In effect, the MFC component can be regarded as a self-sustained "bio-battery" that provides extra voltage and energy to the PEC for hydrogen gas generation. "The only energy sources are wastewater and sunlight," Li said. "The successful demonstration of such a self-biased, sustainable microbial device for hydrogen generation could provide a new solution that can simultaneously address the need for wastewater treatment and the increasing demand for clean energy."
Microbial fuel cells rely on unusual bacteria, known as electrogenic bacteria, that are able to generate electricity by transferring metabolically-generated electrons across their cell membranes to an external electrode. Li's group collaborated with researchers at Lawrence Livermore National Laboratory (LLNL) who have been studying electrogenic bacteria and working to enhance MFC performance. Initial "proof-of-concept" tests of the solar-microbial (PEC-MFC) device used a well-studied strain of electrogenic bacteria grown in the lab on artificial growth medium. Subsequent tests used untreated municipal wastewater from the Livermore Water Reclamation Plant. The wastewater contained both rich organic nutrients and a diverse mix of microbes that feed on those nutrients, including naturally occurring strains of electrogenic bacteria.

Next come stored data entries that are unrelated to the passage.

(** * Cloud Pub/Sub connector (apache_beam/io/gcp/pubsub.py)

    A shallow embedding of the connector's message type, its protobuf
    encode/decode, the topic and subscription name parsers, the source
    configuration, the read and write transforms and the multi-source
    reader, followed by the properties established about them.

    Conventions.
    - A Python [str] is a Rocq [string]; a Python [bytes] is a [list byte].
      A non-ASCII [str] is read as its UTF-8 bytes: the character classes of
      the three regular expressions of the module only single out ASCII
      characters, so matching on bytes and on code points agree.
    - [None] is the [None] of an [option]; a dict of str to str is a
      [gmap string string].
    - A raised exception is the [Err] of [result]. *)

From Stdlib Require Import Strings.Ascii Strings.String Strings.Byte.
From stdpp Require Import base option list strings gmap.

Local Open Scope string_scope.
Local Open Scope nat_scope.
Local Open Scope list_scope.

(** ** Python values *)

Abbreviation bytes := (list byte).

#[global] Instance byte_eq_decision : EqDecision byte := Byte.byte_eq_dec.

(** Instances of [PubsubMessage]: the two attributes set by [__init__]. *)
Record PubsubMessage_obj := mkPubsubMessage {
  data : option bytes;
  attributes : option (gmap string string)
}.

(** The Python values that can flow through a PCollection here. *)
Inductive pyval :=
  | PyNone
  | PyBytes (b : bytes)
  | PyStr (s : string)
  | PyInt (z : Z)
  | PyMessage (m : PubsubMessage_obj)
  | PyTuple (a b : pyval).

(** [type(element)]. *)
Inductive pytype :=
  | NoneType | bytes_type | str_type | int_type | PubsubMessage_type | tuple_type.

Definition type (v : pyval) : pytype :=
  match v with
  | PyNone => NoneType
  | PyBytes _ => bytes_type
  | PyStr _ => str_type
  | PyInt _ => int_type
  | PyMessage _ => PubsubMessage_type
  | PyTuple _ _ => tuple_type
  end.
Lemma events_of_shown {A} (m : M A) (w : world) (r : result A) (w' : world)
    (evs : list event) :
  m w = (r, w') → trace w' = trace w ++ evs → events_of m w = evs.
Proof.
  intros Hm Ht. unfold events_of. rewrite Hm. simpl. rewrite Ht.
  apply drop_app_length.
Qed.

(** ** The stage functions *)

Section StageFacts.

Variables (ep key : string) (E : env).

(** The three stages read the same two entries. *)
Lemma config_missing_shared s s' :
  config_missing ep key E s = config_missing ep key E s'.
Proof. by destruct s, s'. Qed.

Lemma call_stt_api_outcome p w :
  call_stt_api ep key E p w =
    (fst (stt_outcome ep key E (fs w !! p)),
     shown w (snd (stt_outcome ep key E (fs w !! p)))).
Proof.
  unfold call_stt_api, stt_outcome, shown. unfold_stage.
  destruct (secrets E) as [table|e0]; rewrite ?lookup_loaded; tidy; [|done].
  destruct (negb _ || negb _); tidy; [done|].
  destruct (fs w !! p) as [f|]; tidy; [|done].
  destruct (http E _) as [resp|e]; tidy; [|done].
  destruct (status_code resp =? 200)%Z; tidy; [|done].
  by destruct (json resp).
Qed.

Lemma call_llm_api_outcome user_text w :
  call_llm_api ep key E user_text w =
    (fst (llm_outcome ep key E user_text),
     shown w (snd (llm_outcome ep key E user_text))).
Proof.
  unfold call_llm_api, llm_outcome, shown. unfold_stage.
  destruct (secrets E) as [table|e0]; rewrite ?lookup_loaded; tidy; [|done].
  destruct (negb _ || negb _); tidy; [done|].
  destruct (http E _) as [resp|e]; tidy; [|done].
  destruct (status_code resp =? 200)%Z; tidy; [|done].
  by destruct (json resp).
Qed.

Lemma call_tts_api_outcome reply out_path w :
  call_tts_api ep key E reply out_path w =
    (fst (tts_outcome ep key E reply out_path),
     World (match tts_written ep key E reply with
            | Some c => <[out_path := c]> (fs w)
            | None => fs w
            end)
           (tmp_count w) (trace w ++ snd (tts_outcome ep key E reply out_path))).
Proof.
  unfold call_tts_api, tts_outcome, tts_written, write_file. unfold_stage.
  destruct (secrets E) as [table|e0]; rewrite ?lookup_loaded; tidy; [|done].
  destruct (negb _ || negb _); tidy; [done|].
  destruct (http E _) as [resp|e]; tidy; [|done].
  destruct (status_code resp =? 200)%Z; by tidy.
Qed.

End StageFacts.

(** ** Outcomes under the usual conditions *)

Section OutcomeFacts.

Variables (ep key : string) (E : env).
Lemma createCheese_throws_iff_full_witness :
  CheeseFactory.createCheese AppComponent.cheeseFactory0 (1 # 2) (1 # 3)
    full_board_snake 400%nat <> Diverges /\
  (CheeseFactory.createCheese AppComponent.cheeseFactory0 (1 # 2) (1 # 3)
     full_board_snake 400%nat = Throws <->
   forall pos, In pos (grid_cells AppComponent.positionContext0) ->
               In pos (occupied_cells full_board_snake)) /\
  (forall cheese n',
     CheeseFactory.createCheese AppComponent.cheeseFactory0 (1 # 2) (1 # 3)
       full_board_snake 400%nat = Returns (cheese, n') ->
     n' = 401%nat /\
     Position.oid (Cheese._position cheese) = 400%nat /\
     In (coords (Cheese._position cheese))
       (grid_cells AppComponent.positionContext0) /\
     ~ In (coords (Cheese._position cheese)) (occupied_cells full_board_snake)).
Proof.
  apply (createCheese_throws_iff_full AppComponent.cheeseFactory0
           full_board_snake (1 # 2) (1 # 3) 400%nat).
  - discriminate.
  - reflexivity.
Defined.

(** ** Invariants of a run *)

(** A property that every delivery keeps holds along a run; and every
    step of a run is a delivery from a state [app_ok]. *)
Lemma run_preserves (P : AppComponent.t -> Prop) :
  (forall e app app' n n',
     app_ok app n -> P app -> deliver e app n = Returns (app', n') -> P app') ->
  forall (events : list Event) (app0 : AppComponent.t) (n0 : nat)
         (history : list AppComponent.t) (n' : nat),
  app_ok app0 n0 -> P app0 ->
  run events app0 n0 = Returns (history, n') ->
  forall k before after,
    nth_error (app0 :: history) k = Some before ->
    nth_error history k = Some after ->
    exists e nb na,
      nth_error events k = Some e /\
      app_ok before nb /\ P before /\
      deliver e before nb = Returns (after, na) /\
      app_ok after na /\ P after.
Proof.
  intros Hstep events.
  induction events as [|e events IH]; intros app0 n0 history n' Hok HP R k
    before after Hb Ha.
  - cbn in R. unfold ret in R. injection R as <- <-. destruct k; discriminate.
  - cbn [run] in R. unfold bind in R.
    destruct (deliver e app0 n0) as [[app1 n1]| |] eqn:D; try discriminate.
    destruct (run events app1 n1) as [[rest n2]| |] eqn:R1; try discriminate.
    unfold ret in R. injection R as <- <-.
    destruct (deliver_ok e app0 app1 n0 n1 Hok D) as (Hok1 & _).
    pose proof (Hstep e app0 app1 n0 n1 Hok HP D) as HP1.
    destruct k as [|k].
    + cbn in Hb, Ha. injection Hb as <-. injection Ha as <-.
      exists e, n0, n1. cbn. auto 10.
    + cbn [nth_error] in Hb, Ha |- *.
      exact (IH app1 n1 rest n2 Hok1 HP1 R1 k before after Hb Ha).
Qed.
(** The checks are all that a fill needs. *)
Lemma filled_succeeds (rel : Relationship) (df : IamDataFrame) :
  time_col df = use_db_time_col rel ->
  (exists r, In r (data df) /\ In (r_variable r) (variable_leaders rel)) ->
  (forall r, In r (data df) -> In (r_variable r) (variable_leaders rel) ->
             r_unit r = leader_units rel) ->
  (forall r, In r (data df) ->
             In (r_time r) (keys (interpolators rel))
             /\ exists r', In r' (data df)
                           /\ In (r_variable r') (variable_leaders rel)
                           /\ r_time r' = r_time r) ->
  follower_units rel <> [] ->
  exists out, filled rel df = inr out.
Proof.
  intros Htc Hex Hall Htimes Hfu.
  rewrite filled_after_checks; try done; [|intros r Hr; by apply Htimes].
  destruct (interpolate_columns_succeeds (interpolators rel)
              (sorted_unique Z.compare (map r_time (data df)))
              (timeseries (filter_variable (variable_leaders rel) df)))
    as [t ->].
  { intros time Hin. apply sorted_unique_In, in_map_iff in Hin
      as [r [<- Hr]].
    destruct (Htimes r Hr) as [Hk Hlead]. split; [done|].
    by apply columns_of_leader_table. }
  destruct (follower_units rel); [done|]. by eexists.
Qed.

(** When the filler returns a frame.  The call succeeds exactly when the
    input is on the time column of the reference database, has a leader row,
    has all its leader rows in the unit recorded at build time, has an
    interpolator for every one of its time steps (whatever variable the row
    is of), has a leader row at every one of its time steps, and the
    relationship has a follower unit. *)
Theorem filler_succeeds_iff (rel : Relationship) (in_iamdf : loc)
    (df : IamDataFrame) (h : heap) :
  h !! in_iamdf = Some (OFrame df) ->
  (exists l', (filler rel in_iamdf h).2 = inr l')
  <-> time_col df = use_db_time_col rel
      /\ (exists r, In r (data df) /\ In (r_variable r) (variable_leaders rel))
      /\ (forall r, In r (data df) ->
                    In (r_variable r) (variable_leaders rel) ->
                    r_unit r = leader_units rel)
      /\ (forall r, In r (data df) ->
                    In (r_time r) (keys (interpolators rel))
                    /\ exists r', In r' (data df)
                                  /\ In (r_variable r') (variable_leaders rel)
                                  /\ r_time r' = r_time r)
      /\ follower_units rel <> [].
Proof.
  intros Hl. split.
  - intros [l' Hr].
    destruct (filler_success rel in_iamdf df h l' Hl Hr) as [out [Hf _]].
    by apply filled_checks in Hf.
  - intros [Htc [Hex [Hall [Htimes Hfu]]]].
    destruct (filler_run rel in_iamdf df h Hl) as [_ Hrun].
    destruct (filled_succeeds rel df) as [out Hf]; try done.
    rewrite Hf in Hrun. destruct Hrun as [l' [Hr _]]. by exists l'.
Qed.

(** Filling [tdownscale_df] with the relationship from CO2 to CH4 of
    [tdb]. *)
Lemma filler_succeeds_iff_witness :
  (exists l',
      (filler (relationship_of tdb "Emissions|CH4" "Emissions|CO2" "Gt C/yr"
                 "Mt CH4/yr")
         2%positive (store_of tdb tdownscale_df)).2 = inr l')
  <-> time_col tdownscale_df = Year
      /\ (exists r, In r (data tdownscale_df)
                    /\ In (r_variable r) ["Emissions|CO2"%string])
      /\ (forall r, In r (data tdownscale_df) ->
                    In (r_variable r) ["Emissions|CO2"%string] ->
                    r_unit r = "Gt C/yr"%string)
      /\ (forall r, In r (data tdownscale_df) ->
                    In (r_time r)
                       (keys (interpolators
                                (relationship_of tdb "Emissions|CH4"
                                   "Emissions|CO2" "Gt C/yr" "Mt CH4/yr")))
                    /\ exists r', In r' (data tdownscale_df)
                                  /\ In (r_variable r')
                                        ["Emissions|CO2"%string]
                                  /\ r_time r' = r_time r)
      /\ ["Mt CH4/yr"%string] <> [].
Proof.
  refine (filler_succeeds_iff
            (relationship_of tdb "Emissions|CH4" "Emissions|CO2" "Gt C/yr"
               "Mt CH4/yr")
            2%positive tdownscale_df (store_of tdb tdownscale_df) _).
  vm_compute. reflexivity.
Defined.

(** Lines 143-144.  The loop visits the time steps of the whole input, while
    the table it writes to has a column only for the time steps of the
    leader rows.  When the earlier checks pass and some row (of another
    variable) stands at a time step at which the input has no leader row,
    the call raises a KeyError for such a time step. *)
Theorem time_step_without_leader_row (rel : Relationship) (in_iamdf : loc)
    (df : IamDataFrame) (h : heap) :
  h !! in_iamdf = Some (OFrame df) ->
  time_col df = use_db_time_col rel ->
  (exists r, In r (data df) /\ In (r_variable r) (variable_leaders rel)) ->
  (forall r, In r (data df) -> In (r_variable r) (variable_leaders rel) ->
             r_unit r = leader_units rel) ->
  (forall r, In r (data df) -> In (r_time r) (keys (interpolators rel))) ->
  (exists r, In r (data df)
             /\ forall r', In r' (data df) ->
                           In (r_variable r') (variable_leaders rel) ->
                           r_time r' <> r_time r) ->
  exists time,
    (filler rel in_iamdf h).2 = inl (KeyError time)
    /\ In time (map r_time (data df))
    /\ forall r', In r' (data df) ->
                  In (r_variable r') (variable_leaders rel) ->
                  r_time r' <> time.
Proof.
  intros Hl Htc Hex Hall Hkeys [r [Hr Hnone]].
  destruct (interpolate_columns_key_error (interpolators rel)
              (sorted_unique Z.compare (map r_time (data df)))
              (timeseries (filter_variable (variable_leaders rel) df)))
    as [time [Hrun [Hin Hcol]]].
  - intros time Hin. apply sorted_unique_In, in_map_iff in Hin as [x [<- Hx]].
    by apply Hkeys.
  - exists (r_time r). split; [apply sorted_unique_In; by apply in_map|].
    intros Hc. apply columns_of_leader_table in Hc as [r' [Hr' [Hv Ht]]].
    by destruct (Hnone r' Hr' Hv).
  - exists time. split.
    + apply filler_failure with df; [done|].
      rewrite filled_after_checks by done. by rewrite Hrun.
    + split; [exact (proj1 (sorted_unique_In _ _) Hin)|].
      intros r' Hr' Hv Ht. apply Hcol, columns_of_leader_table. by exists r'.
Qed.

(** The relationship from CO2 to CH4 of [tdb], and data to fill that has CO2
    in 2010 only and a row of CH4 in 2030. *)
Lemma time_step_without_leader_row_witness :
  exists time,
    (filler (relationship_of tdb "Emissions|CH4" "Emissions|CO2" "Gt C/yr"
               "Mt CH4/yr")
       2%positive (store_of tdb leader_2010_other_2030)).2
    = inl (KeyError time)
    /\ In time (map r_time (data leader_2010_other_2030))
    /\ forall r', In r' (data leader_2010_other_2030) ->
                  In (r_variable r') ["Emissions|CO2"%string] ->
                  r_time r' <> time.
Proof.
  refine (time_step_without_leader_row
            (relationship_of tdb "Emissions|CH4" "Emissions|CO2" "Gt C/yr"
               "Mt CH4/yr")
            2%positive leader_2010_other_2030
            (store_of tdb leader_2010_other_2030) _ _ _ _ _ _).
  - vm_compute. reflexivity.
  - reflexivity.
  - eexists. split; [left; reflexivity|]. left. reflexivity.
  - intros r Hr Hv. vm_compute in Hr.
    destruct Hr as [<-|[<-|[<-|[]]]]; try reflexivity.
    vm_compute in Hv. destruct Hv as [Hv|[]]. discriminate Hv.
  - intros r Hr. vm_compute in Hr.
    destruct Hr as [<-|[<-|[<-|[]]]]; vm_compute; auto.
  - eexists. split; [right; right; left; reflexivity|].
    intros r' Hr' Hv. vm_compute in Hr'.
    destruct Hr' as [<-|[<-|[<-|[]]]]; try discriminate.
    vm_compute in Hv. destruct Hv as [Hv|[]]. discriminate Hv.
Defined.
(** What [run_test] hands to the report: a reachable object in which the
    duration has been stored. *)
Lemma run_test_reachable t0 t1 jitter0 u0 rounds self' rep :
  run_test t0 t1 jitter0 u0 rounds init = Ok (self', rep) ->
  exists self2,
    reachable self2
    /\ active_servers self' = active_servers self2
    /\ total_requests (results self') = total_requests (results self2)
    /\ successful_requests (results self')
       = successful_requests (results self2)
    /\ failed_requests (results self') = failed_requests (results self2)
    /\ response_times (results self') = response_times (results self2)
    /\ server_failures (results self') = server_failures (results self2)
    /\ test_duration (results self') = Some (t1 - t0)%Q
    /\ generate_report self' = Ok rep.
Proof.
  intros H. apply run_test_inv in H
    as (b & s1 & s2 & Hc & Hr & Ha & Ht & Hs & Hf & Hrt & Hsf & Hd & Hrep).
  exists s2. split; [|repeat split; assumption].
  eapply chaos_rounds_reachable; [|exact Hr].
  eapply reach_check; [apply reach_init | exact Hc].
Qed.

Lemma mock_health_check_total jitter u self :
  mock_health_check jitter u self
  = mock_health_check jitter u
      {| results :=
           {| total_requests := total_requests (results self) + 1;
              successful_requests := successful_requests (results self);
              failed_requests := failed_requests (results self);
              response_times := response_times (results self);
              server_failures := server_failures (results self);
              test_duration := test_duration (results self) |};
         active_servers := active_servers self |}.
Proof. reflexivity. Qed.

Lemma report_average_cases self rep :
  generate_report self = Ok rep ->
  (response_times (results self) <> [] ->
   avg_response_time rep
   = (sum (response_times (results self))
      / of_int (len (response_times (results self))))%Q)
  /\ (response_times (results self) = [] -> avg_response_time rep = 0%Q).
Proof.
  intros Hrep. split; [apply report_average; exact Hrep|]. intros Hnil.
  apply chaos_report_fields in Hrep as (rate & avg & d & _ & Ha & _ & ->).
  rewrite Hnil in Ha. injection Ha as <-. reflexivity.
Qed.

End AttritionMoreFacts.

(** ** The properties of the harness *)

Section DDoSClaims.

Import DDoS DDoSSpec DDoSFacts PyFacts.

When fed with wastewater and illuminated in a solar simulator, the PEC-MFC device showed continuous production of hydrogen gas at an average rate of 0.05 m3/day, according to LLNL researcher and coauthor Fang Qian. At the same time, the turbid black wastewater became clearer. The soluble chemical oxygen demand--a measure of the amount of organic compounds in water, widely used as a water quality test--declined by 67 percent over 48 hours.
The researchers also noted that hydrogen generation declined over time as the bacteria used up the organic matter in the wastewater. Replenishment of the wastewater in each feeding cycle led to complete restoration of electric current generation and hydrogen gas production.
Qian said the researchers are optimistic about the commercial potential for their invention. Currently they are planning to scale up the small laboratory device to make a larger 40-liter prototype continuously fed with municipal wastewater. If results from the 40-liter prototype are promising, they will test the device on site at the wastewater treatment plant.
"The MFC will be integrated with the existing pipelines of the plant for continuous wastewater feeding, and the PEC will be set up outdoors to receive natural solar illumination," Qian said.
"Fortunately, the Golden State is blessed with abundant sunlight that can be used for the field test," Li added.
Qian and Hanyu Wang, a graduate student in Li's lab at UC Santa Cruz, are co-first authors of the ACS Nano paper. The other coauthors include UCSC graduate student Gongming Wang; LLNL researcher Yongqin Jiao; and Zhen He of Virginia Polytechnic Institute & State University. This research was supported by the National Science Foundation and Department of Energy.